### Work order
Stopping at the line that holds "(** ** A logic for the statements *)", repeat the lines below exactly, starting from the very first and including that final line.

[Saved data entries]
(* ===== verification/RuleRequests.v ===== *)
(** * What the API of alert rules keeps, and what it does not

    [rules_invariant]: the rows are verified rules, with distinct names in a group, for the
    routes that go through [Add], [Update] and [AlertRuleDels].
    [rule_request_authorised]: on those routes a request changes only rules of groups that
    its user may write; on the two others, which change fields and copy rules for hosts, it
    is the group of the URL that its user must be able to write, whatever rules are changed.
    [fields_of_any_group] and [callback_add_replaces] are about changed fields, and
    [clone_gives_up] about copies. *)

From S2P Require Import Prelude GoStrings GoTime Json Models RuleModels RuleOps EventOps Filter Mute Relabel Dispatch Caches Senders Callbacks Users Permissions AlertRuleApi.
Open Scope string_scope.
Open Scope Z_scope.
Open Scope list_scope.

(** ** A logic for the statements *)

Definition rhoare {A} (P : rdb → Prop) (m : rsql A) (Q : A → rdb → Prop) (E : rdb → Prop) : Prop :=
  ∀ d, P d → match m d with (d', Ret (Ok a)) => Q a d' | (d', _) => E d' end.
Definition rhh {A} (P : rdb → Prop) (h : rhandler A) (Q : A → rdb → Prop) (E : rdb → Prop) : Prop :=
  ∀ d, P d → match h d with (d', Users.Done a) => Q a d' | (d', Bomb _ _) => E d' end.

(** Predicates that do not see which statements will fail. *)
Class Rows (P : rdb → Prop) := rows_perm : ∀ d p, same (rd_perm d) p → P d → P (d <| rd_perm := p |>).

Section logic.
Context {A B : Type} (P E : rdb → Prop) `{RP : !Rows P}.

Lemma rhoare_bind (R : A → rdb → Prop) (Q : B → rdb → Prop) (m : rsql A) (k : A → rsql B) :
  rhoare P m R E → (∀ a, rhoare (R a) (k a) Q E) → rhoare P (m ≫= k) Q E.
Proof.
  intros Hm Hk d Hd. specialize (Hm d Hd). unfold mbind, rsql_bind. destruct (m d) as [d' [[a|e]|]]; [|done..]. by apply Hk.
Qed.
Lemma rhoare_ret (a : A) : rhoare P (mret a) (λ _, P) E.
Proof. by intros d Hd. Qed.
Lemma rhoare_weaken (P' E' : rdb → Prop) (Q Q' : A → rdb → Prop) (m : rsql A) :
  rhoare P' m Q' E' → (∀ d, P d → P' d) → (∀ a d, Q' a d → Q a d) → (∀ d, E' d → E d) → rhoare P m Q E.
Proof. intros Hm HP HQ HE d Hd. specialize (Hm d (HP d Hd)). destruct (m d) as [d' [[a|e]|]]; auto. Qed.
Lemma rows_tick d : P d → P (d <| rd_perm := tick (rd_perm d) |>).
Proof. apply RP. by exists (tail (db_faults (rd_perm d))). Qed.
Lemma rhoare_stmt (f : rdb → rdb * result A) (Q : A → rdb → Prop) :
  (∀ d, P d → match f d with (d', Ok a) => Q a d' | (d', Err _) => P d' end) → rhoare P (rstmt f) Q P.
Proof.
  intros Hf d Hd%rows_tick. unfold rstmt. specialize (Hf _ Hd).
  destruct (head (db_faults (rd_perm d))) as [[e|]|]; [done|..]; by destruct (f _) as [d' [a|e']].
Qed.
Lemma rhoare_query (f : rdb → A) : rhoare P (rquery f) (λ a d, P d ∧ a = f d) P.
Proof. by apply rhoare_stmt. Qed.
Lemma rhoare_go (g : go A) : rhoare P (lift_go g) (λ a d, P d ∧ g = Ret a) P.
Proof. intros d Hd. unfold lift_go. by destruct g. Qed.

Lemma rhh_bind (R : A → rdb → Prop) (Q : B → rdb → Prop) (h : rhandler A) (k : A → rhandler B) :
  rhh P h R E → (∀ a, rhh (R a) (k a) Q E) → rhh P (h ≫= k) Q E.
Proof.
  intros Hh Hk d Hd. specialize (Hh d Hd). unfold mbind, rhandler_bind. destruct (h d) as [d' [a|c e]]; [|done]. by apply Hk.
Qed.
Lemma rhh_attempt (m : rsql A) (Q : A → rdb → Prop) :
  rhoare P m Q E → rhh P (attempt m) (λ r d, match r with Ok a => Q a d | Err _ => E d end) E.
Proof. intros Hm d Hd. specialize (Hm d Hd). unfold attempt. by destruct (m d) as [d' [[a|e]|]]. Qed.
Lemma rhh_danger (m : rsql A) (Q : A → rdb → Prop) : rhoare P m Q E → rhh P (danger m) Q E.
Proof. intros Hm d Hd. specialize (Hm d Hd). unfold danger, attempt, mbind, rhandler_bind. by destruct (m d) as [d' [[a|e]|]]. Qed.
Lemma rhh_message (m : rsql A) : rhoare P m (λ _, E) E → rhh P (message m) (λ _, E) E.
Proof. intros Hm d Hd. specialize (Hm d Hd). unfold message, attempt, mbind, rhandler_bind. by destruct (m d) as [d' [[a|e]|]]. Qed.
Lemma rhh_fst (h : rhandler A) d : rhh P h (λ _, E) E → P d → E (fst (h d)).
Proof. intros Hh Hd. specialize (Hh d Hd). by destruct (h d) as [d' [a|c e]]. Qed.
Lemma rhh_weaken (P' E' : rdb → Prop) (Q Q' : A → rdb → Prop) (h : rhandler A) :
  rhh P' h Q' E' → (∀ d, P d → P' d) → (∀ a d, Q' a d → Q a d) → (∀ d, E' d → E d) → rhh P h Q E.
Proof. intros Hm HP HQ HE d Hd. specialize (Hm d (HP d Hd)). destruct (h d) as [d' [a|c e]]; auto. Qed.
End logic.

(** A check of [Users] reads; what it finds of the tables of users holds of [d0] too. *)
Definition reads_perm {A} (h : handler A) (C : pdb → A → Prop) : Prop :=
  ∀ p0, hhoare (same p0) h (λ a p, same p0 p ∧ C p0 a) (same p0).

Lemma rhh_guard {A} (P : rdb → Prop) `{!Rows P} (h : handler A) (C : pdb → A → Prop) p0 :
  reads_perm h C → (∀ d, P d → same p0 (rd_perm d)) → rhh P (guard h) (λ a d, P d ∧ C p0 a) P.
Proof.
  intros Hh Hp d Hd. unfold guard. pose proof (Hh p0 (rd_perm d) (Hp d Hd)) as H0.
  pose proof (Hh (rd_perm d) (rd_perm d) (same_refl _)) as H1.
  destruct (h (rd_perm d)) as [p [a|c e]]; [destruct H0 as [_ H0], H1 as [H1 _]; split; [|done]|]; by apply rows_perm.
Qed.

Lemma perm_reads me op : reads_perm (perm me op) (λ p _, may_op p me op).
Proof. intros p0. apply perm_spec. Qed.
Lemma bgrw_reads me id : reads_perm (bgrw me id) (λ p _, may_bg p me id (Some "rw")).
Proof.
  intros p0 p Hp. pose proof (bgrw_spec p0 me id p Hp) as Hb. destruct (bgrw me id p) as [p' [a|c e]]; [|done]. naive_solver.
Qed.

### Task solution
(* ===== verification/RuleRequests.v ===== *)
(** * What the API of alert rules keeps, and what it does not

    [rules_invariant]: the rows are verified rules, with distinct names in a group, for the
    routes that go through [Add], [Update] and [AlertRuleDels].
    [rule_request_authorised]: on those routes a request changes only rules of groups that
    its user may write; on the two others, which change fields and copy rules for hosts, it
    is the group of the URL that its user must be able to write, whatever rules are changed.
    [fields_of_any_group] and [callback_add_replaces] are about changed fields, and
    [clone_gives_up] about copies. *)

From S2P Require Import Prelude GoStrings GoTime Json Models RuleModels RuleOps EventOps Filter Mute Relabel Dispatch Caches Senders Callbacks Users Permissions AlertRuleApi.
Open Scope string_scope.
Open Scope Z_scope.
Open Scope list_scope.

(** ** A logic for the statements *)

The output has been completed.